_Work instruction_. The required answer is every line of the data containing the word "LeaseTerminated".

** Opening Extracted data block **

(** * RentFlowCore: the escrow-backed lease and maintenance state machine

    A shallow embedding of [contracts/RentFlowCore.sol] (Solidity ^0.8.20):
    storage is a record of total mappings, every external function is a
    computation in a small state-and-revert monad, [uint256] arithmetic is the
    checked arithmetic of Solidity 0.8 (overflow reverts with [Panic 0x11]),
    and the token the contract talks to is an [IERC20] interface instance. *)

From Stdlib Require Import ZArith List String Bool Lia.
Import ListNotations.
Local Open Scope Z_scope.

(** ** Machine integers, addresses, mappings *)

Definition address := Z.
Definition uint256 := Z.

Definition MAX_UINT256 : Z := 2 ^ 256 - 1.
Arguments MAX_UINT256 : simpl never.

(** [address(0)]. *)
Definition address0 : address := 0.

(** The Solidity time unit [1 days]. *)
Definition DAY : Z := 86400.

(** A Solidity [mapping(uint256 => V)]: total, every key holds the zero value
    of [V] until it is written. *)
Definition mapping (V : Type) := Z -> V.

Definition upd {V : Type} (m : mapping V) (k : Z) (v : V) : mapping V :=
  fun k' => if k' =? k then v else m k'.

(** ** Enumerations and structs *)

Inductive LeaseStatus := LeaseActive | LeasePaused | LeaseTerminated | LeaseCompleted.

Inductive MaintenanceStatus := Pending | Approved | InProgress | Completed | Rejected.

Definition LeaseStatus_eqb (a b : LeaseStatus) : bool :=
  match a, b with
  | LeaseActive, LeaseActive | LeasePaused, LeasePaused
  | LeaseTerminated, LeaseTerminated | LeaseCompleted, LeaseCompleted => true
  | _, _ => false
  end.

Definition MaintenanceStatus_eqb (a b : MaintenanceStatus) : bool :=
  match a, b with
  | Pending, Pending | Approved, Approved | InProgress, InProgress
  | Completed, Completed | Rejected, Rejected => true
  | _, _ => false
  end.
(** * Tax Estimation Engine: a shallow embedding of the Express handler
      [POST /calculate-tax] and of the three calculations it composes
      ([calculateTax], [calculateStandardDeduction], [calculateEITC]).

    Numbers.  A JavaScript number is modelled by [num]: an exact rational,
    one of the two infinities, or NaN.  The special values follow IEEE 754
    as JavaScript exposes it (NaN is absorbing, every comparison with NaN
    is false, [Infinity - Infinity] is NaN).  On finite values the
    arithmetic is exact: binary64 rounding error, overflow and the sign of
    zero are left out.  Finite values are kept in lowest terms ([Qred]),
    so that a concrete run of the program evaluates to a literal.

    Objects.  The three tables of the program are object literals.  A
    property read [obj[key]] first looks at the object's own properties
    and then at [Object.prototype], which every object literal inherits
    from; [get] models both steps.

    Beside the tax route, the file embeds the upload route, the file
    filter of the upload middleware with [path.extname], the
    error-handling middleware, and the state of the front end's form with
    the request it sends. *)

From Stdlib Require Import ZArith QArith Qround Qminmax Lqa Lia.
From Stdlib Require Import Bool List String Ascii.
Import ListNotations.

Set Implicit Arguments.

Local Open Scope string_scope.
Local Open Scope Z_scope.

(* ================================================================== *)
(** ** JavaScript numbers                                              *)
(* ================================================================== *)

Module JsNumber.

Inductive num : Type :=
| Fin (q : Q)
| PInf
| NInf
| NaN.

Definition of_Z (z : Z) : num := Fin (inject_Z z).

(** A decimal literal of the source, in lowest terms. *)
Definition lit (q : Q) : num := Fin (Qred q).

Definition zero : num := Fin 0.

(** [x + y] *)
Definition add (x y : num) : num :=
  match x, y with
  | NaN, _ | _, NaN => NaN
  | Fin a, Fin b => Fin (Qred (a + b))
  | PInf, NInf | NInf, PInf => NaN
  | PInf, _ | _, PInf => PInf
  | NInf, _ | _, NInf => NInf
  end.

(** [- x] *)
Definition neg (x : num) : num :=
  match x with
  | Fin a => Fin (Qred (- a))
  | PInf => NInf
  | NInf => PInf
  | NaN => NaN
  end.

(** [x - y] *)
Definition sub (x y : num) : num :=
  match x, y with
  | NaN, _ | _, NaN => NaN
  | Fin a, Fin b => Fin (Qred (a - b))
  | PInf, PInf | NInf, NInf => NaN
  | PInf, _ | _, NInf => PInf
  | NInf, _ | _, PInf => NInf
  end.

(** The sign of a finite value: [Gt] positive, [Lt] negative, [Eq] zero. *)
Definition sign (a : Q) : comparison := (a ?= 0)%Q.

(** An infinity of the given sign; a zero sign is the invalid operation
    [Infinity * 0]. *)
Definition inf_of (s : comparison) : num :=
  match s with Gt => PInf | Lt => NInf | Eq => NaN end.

** Closing Extracted data block **

_Answer space_.
Inductive LeaseStatus := LeaseActive | LeasePaused | LeaseTerminated | LeaseCompleted.
  | LeaseTerminated, LeaseTerminated | LeaseCompleted, LeaseCompleted => true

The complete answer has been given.